MURALHA DE LIVROS | Excelência antes do fim

Leônidas Pellegrini
Leônidas Pellegrini
Professor, escritor e revisor.

Destaque para um clássico formador da literatura ocidental lançado pela Sétimo Selo e uma importante obra sobre a educação do imaginário, publicada pela Kírion

A Muralha desta semana traz uma tradução inédita e única de uma obra fundante da literatura ocidental, um importante lançamento sobre a formação e a educação do imaginário infantil, e outro sobre a filosofia da ciência, além de duas peças teatrais de um gigante brasileiro mais conhecido por seus romances e contos. Todas elas, obras que conferem excelência a esta penúltima edição do mês mais longo do ano. Confira os tijolos a seguir!

Destaques

O primeiro destaque da semana, da Sétimo Selo, é uma das obras fundantes da literatura ocidental e do gênero épico, Eneida, de Virgílio, que narra a saga de Eneias, herói troiano que, após escapar da destruição de Troia com auxílio divino, viaja rumo ao território da Itália, onde se torna o fundador da cidade que viria a crescer até se tornar o maior Império sobre a terra: Roma. Epopeia de fôlego, trata-se de um clássico na primeira acepção do termo: obra que se torna paradigma poético e modelo a ser imitado – é nela que tantos grandes poetas, de Dante a Camões, se inspiraram. Obra que é fruto do trabalho de Virgílio em seus últimos 10 anos de vida, epopeia em que o grande artista do verso e da música das palavras se debruça não apenas sobre a grandeza de Roma, mas da própria natureza humana, tão luminosa quanto sombria, tão alicerçada no passado quanto no futuro.
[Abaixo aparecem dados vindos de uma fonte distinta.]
Definition bind {A B} (m : M A) (k : A -> M B) : M B :=
  fun c =>
    match m c with
    | (Ok a, c1, t1) => let '(r, c2, t2) := k a c1 in (r, c2, t1 ++ t2)
    | (Raised e, c1, t1) => (Raised e, c1, t1)
    end.

(** [try: m  except Exception as e: h e] *)
Definition try_except {A} (m : M A) (h : exn -> M A) : M A :=
  fun c =>
    match m c with
    | (Ok a, c1, t1) => (Ok a, c1, t1)
    | (Raised e, c1, t1) => let '(r, c2, t2) := h e c1 in (r, c2, t1 ++ t2)
    end.

Definition emit (e : event) : M unit := fun c => (Ok tt, c, [e]).

Definition print (d : diagnostic) : M unit := emit (Print d).

Declare Scope pipeline_scope.
Delimit Scope pipeline_scope with pipeline.
Notation "x <- m ;; k" := (bind m (fun x => k))
  (at level 100, m at next level, right associativity) : pipeline_scope.
Notation "m ;; k" := (bind m (fun _ => k))
  (at level 100, right associativity) : pipeline_scope.
Local Open Scope pipeline_scope.

(** [httpx.get(url, ...)] followed by reading [r.status_code]. *)
Definition httpx_get {A} (request : event) (r : reply A) : M (Z * option (list A)) :=
  emit request ;;
  match r with
  | Response status value => ret (status, value)
  | NoResponse => raise TransportError
  end.

(** [r.json().get("value", [])] *)
Definition json_value {A} (body : option (list A)) : M (list A) :=
  match body with
  | Some v => ret v
  | None => raise JSONDecodeError
  end.

(** [cursor.execute] of one statement inside the open transaction. *)
Definition execute (stmt : Z -> database -> db_error + database) : M unit :=
  fun c =>
    match stmt (clock c) (pending c) with
    | inr db => (Ok tt, {| committed := committed c; pending := db; clock := clock c |}, [])
    | inl e => (Raised (DatabaseError e), c, [])
    end.

Fixpoint execute_each {A} (query : A -> Z -> database -> db_error + database)
    (argslist : list A) : M unit :=
  match argslist with
  | [] => ret tt
  | a :: rest => execute (query a) ;; execute_each query rest
  end.

(** [execute_batch(cursor, query, argslist, page_size=100)]: the statements
    run one after the other in the open transaction. *)
Definition execute_batch {A} (table : table_name)
    (query : A -> Z -> database -> db_error + database) (argslist : list A) : M unit :=
  emit (ExecuteBatch table (List.length argslist)) ;;
  execute_each query argslist.

(** [conn.commit()] *)
Definition commit : M unit :=
  fun c => (Ok tt, {| committed := pending c; pending := pending c; clock := clock c + 1 |},
            [Commit]).

(** [conn.rollback()] *)
Definition rollback : M unit :=
  fun c => (Ok tt, {| committed := committed c; pending := committed c; clock := clock c + 1 |},
            [Rollback]).

(** ** The fetcher ([PropertyFetcher]) *)

Definition pstr (v : option string) : option Py.pyval := option_map Py.PStr v.

(** [fetch_properties(top, skip)] *)
Definition fetch_properties (api : remote) (top skip : Z) : M (list raw_listing) :=
  r <- httpx_get (GetProperty top skip) (property_page api skip) ;;
  if fst r =? 200 then json_value (snd r)
  else (print (PropertyFetchFailed (fst r)) ;; ret []).

(** The tuple [insert_properties] builds for one record. *)
Definition property_data_of (p : raw_listing) : property_tuple :=
  {| t_listing_key := safe_str (pstr (ListingKey p)) (Some 50);
     t_unparsed_address := safe_str (pstr (UnparsedAddress p)) (Some 255);
     t_city := safe_str (pstr (City p)) (Some 100);
     t_state_province := safe_str (pstr (StateOrProvince p)) (Some 10);
     t_postal_code := safe_str (pstr (PostalCode p)) (Some 10);
     t_list_price := ListPrice p;
     t_standard_status := safe_str (pstr (StandardStatus p)) (Some 50);
     t_property_type := safe_str (pstr (PropertyType p)) (Some 50);
     t_property_subtype := safe_str (pstr (PropertySubType p)) (Some 100);
     t_bedrooms := BedroomsTotal p;
     t_bathrooms := BathroomsTotalInteger p;
     t_year_built := YearBuilt p;
     t_public_remarks := safe_str (pstr (PublicRemarks p)) None;
     t_last_updated := ModificationTimestamp p |}.

Definition property_query (t : property_tuple) (now : Z) (db : database)
  : db_error + database :=
  upsert_statement now t db.

(** [insert_properties(properties)] *)
Definition insert_properties (properties : list raw_listing) : M unit :=
  let property_data := map property_data_of properties in
  try_except
    ((match property_data with
      | [] => ret tt
      | _ :: _ => execute_batch Properties property_query property_data
      end) ;;
     commit ;;
     print (InsertedUpdated (List.length property_data)))
    (fun e => rollback ;; print (ErrorInsertingProperties e)).

(** The tuple [fetch_media_for_properties] builds for one item. *)
Definition media_record_of (item : raw_media) : media_row :=
  {| media_listing_key := safe_str (pstr (ResourceRecordKey item)) (Some 50);
     media_url := MediaURL item;
     media_type := safe_str (pstr (MediaType item)) (Some 50);
     media_category := safe_str (pstr (MediaCategory item)) (Some 50);
     display_order := Order item;
     description := ShortDescription item;
     is_primary := match PreferredPhotoYN item with Some true => true | _ => false end |}.

Definition media_query (m : media_row) (_ : Z) (db : database) : db_error + database :=
  media_statement m db.

(** [insert_media(media_records)] *)
Definition insert_media (media_records : list media_row) : M unit :=
  try_except
    (execute_batch PropertyMedia media_query media_records ;;
     commit ;;
     print (InsertedMedia (List.length media_records)))
    (fun e => rollback ;; print (ErrorInsertingMedia e)).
Acompanhada de textos introdutórios, resumos dos cantos, notas e um dicionário dos principais personagens, termos e lugares, a tradução de Carlos Ascenso André (um dos mais ricos diferenciais desta edição), especialista em literatura latina, é fruto de muitos anos de esmero e pretende ser “um compromisso entre um trabalho de qualidade e rigor e uma obra ao alcance do grande público”. A tradução em verso livre mantém a proximidade ao original e oferece ao leitor a possibilidade de travar contato com a obra-prima de Virgílio e um dos livros fundamentais da nossa civilização.

Confira abaixo um trecho desta tradução única:

“Canto as armas e o guerreiro, o primeiro que, de terras de Troia,

em fuga aos fados, alcançou a Itália e as praias

de Lavínia, sem tréguas baldeado por terra e por mar,

por obra de deuses, em razão da fúria sempre viva da terrível Juno;

e que também muitas tormentas em guerras padeceu, até fundar a cidade

e introduzir os deuses no Lácio, de onde vem a nação latina

e nossos pais albanos e as altas muralhas da grande Roma.

[…]

Havia uma cidade antiga (colonos tírios a habitaram),

Cartago, frente à Itália, mas longe da foz do Tibre,

rica em posses e intratável nas artes da guerra;

Juno a acalentava, diz-se, a ela mais que a qualquer terra,

menosprezando, até, Samos; ali as suas armas,

ali o seu carro; este reino havia de dominar povos,

se os fados assim consentissem; desde então, a deusa para tanto porfia e trabalha.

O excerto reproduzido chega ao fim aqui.